*** Opening of Data in this exercise ***
(* ===== verification/CmDynTrans.v ===== *)
(** * Dynamic transmission channels

    [services/stack/src/cp/bsl/sle/cm/dyntrans/src/cm_dyn_trans_chan_state_mgr.c] and
    [cm_dyn_trans_channel_mgr.c]: the handlers of the events of a channel, the table that
    selects them, and the entry points: the requests of the QoS manager, the signaling of
    the peer, and the changes of the logical links. *)
From S2P Require Import Prelude SdfErrno SdfBuff SdfContainers CmData DtapEnv DtapTrans DtapChannel CmState CmTcid CmChannel CmSignal CmCache.

Definition CM_CAP_MIN_MTU : Z := 32.
Definition CM_TRANS_CHANNEL_SLQI_MAX : Z := 2.
Definition CM_DYN_TRANS_CHAN_ESTABLISH_SUCCESS : Z := 0.
Definition CM_DYN_TRANS_CHAN_ESTABLISH_FAIL : Z := 1.
Definition CM_DYN_TRANS_CHAN_ESTABLISH_TIMEOUT : Z := 60.
Definition CM_DYN_TRANS_CHAN_RELEASE_SUCCESS : Z := 0.
Definition CM_DYN_TRANS_CHAN_RELEASE_FAIL : Z := 1.
Definition CM_DYN_TRANS_CHAN_RELEASE_TIMEOUT : Z := 60.
Definition CM_DYN_TRANS_CHAN_STATUS_INDICATION_NORMAL : Z := 0.
Definition CM_DYN_TRANS_CHAN_STATUS_INDICATION_DICONNECTED : Z := 2.

(** [CM_DynTransChanEventType_E] *)
Definition CM_DYN_TRANS_CHAN_EVENT_ACTIVE_ESTABLISHING_REQ : Z := 0.
Definition CM_DYN_TRANS_CHAN_EVENT_ACTIVE_ESTABLISHED_RSP : Z := 1.
Definition CM_DYN_TRANS_CHAN_EVENT_ACTIVE_ESTABLISHING_FAIL_RSP : Z := 2.
Definition CM_DYN_TRANS_CHAN_EVENT_ACTIVE_RELEASING_REQ : Z := 3.
Definition CM_DYN_TRANS_CHAN_EVENT_ACTIVE_RELEASED_RSP : Z := 4.
Definition CM_DYN_TRANS_CHAN_EVENT_ACTIVE_RELEASING_FAIL_RSP : Z := 5.
Definition CM_DYN_TRANS_CHAN_EVENT_PASSIVE_RELEASED_REQ : Z := 6.
Definition CM_DYN_TRANS_CHAN_EVENT_PASSIVE_ESTABLISHED_REQ : Z := 7.

(** The requests of the QoS manager, without the reserved extensions and the members
    that are not read. *)
Record CM_DynTransChannelEstablishParamReq := mk_est_req {
  qe_version : Z; qe_localIndex : Z; qe_addr : SLE_Addr; qe_srcPort : Z; qe_dstPort : Z;
  qe_transModeConfig : CM_TransModeConfig; qe_slqi : Z; qe_expectedTransportMode : Z; qe_frameType : Z
}.
Record CM_DynTransChannelReleaseParamReq := mk_rel_req {
  qr_addr : SLE_Addr; qr_srcTcid : Z; qr_dstTcid : Z
}.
*** Close of Data in this exercise ***
** Task brief **
Starting at the first line of the records above, please copy every line exactly through the line containing "Definition CM_DYN_TRANS_CHAN_EVENT_PASSIVE_ESTABLISHED_REQ : Z", and stop there.

** Output of the exercise **
(* ===== verification/CmDynTrans.v ===== *)
(** * Dynamic transmission channels

    [services/stack/src/cp/bsl/sle/cm/dyntrans/src/cm_dyn_trans_chan_state_mgr.c] and
    [cm_dyn_trans_channel_mgr.c]: the handlers of the events of a channel, the table that
    selects them, and the entry points: the requests of the QoS manager, the signaling of
    the peer, and the changes of the logical links. *)
From S2P Require Import Prelude SdfErrno SdfBuff SdfContainers CmData DtapEnv DtapTrans DtapChannel CmState CmTcid CmChannel CmSignal CmCache.

Definition CM_CAP_MIN_MTU : Z := 32.
Definition CM_TRANS_CHANNEL_SLQI_MAX : Z := 2.
Definition CM_DYN_TRANS_CHAN_ESTABLISH_SUCCESS : Z := 0.
Definition CM_DYN_TRANS_CHAN_ESTABLISH_FAIL : Z := 1.
Definition CM_DYN_TRANS_CHAN_ESTABLISH_TIMEOUT : Z := 60.
Definition CM_DYN_TRANS_CHAN_RELEASE_SUCCESS : Z := 0.
Definition CM_DYN_TRANS_CHAN_RELEASE_FAIL : Z := 1.
Definition CM_DYN_TRANS_CHAN_RELEASE_TIMEOUT : Z := 60.
Definition CM_DYN_TRANS_CHAN_STATUS_INDICATION_NORMAL : Z := 0.
Definition CM_DYN_TRANS_CHAN_STATUS_INDICATION_DICONNECTED : Z := 2.

(** [CM_DynTransChanEventType_E] *)
Definition CM_DYN_TRANS_CHAN_EVENT_ACTIVE_ESTABLISHING_REQ : Z := 0.
Definition CM_DYN_TRANS_CHAN_EVENT_ACTIVE_ESTABLISHED_RSP : Z := 1.
Definition CM_DYN_TRANS_CHAN_EVENT_ACTIVE_ESTABLISHING_FAIL_RSP : Z := 2.
Definition CM_DYN_TRANS_CHAN_EVENT_ACTIVE_RELEASING_REQ : Z := 3.
Definition CM_DYN_TRANS_CHAN_EVENT_ACTIVE_RELEASED_RSP : Z := 4.
Definition CM_DYN_TRANS_CHAN_EVENT_ACTIVE_RELEASING_FAIL_RSP : Z := 5.
Definition CM_DYN_TRANS_CHAN_EVENT_PASSIVE_RELEASED_REQ : Z := 6.
Definition CM_DYN_TRANS_CHAN_EVENT_PASSIVE_ESTABLISHED_REQ : Z := 7.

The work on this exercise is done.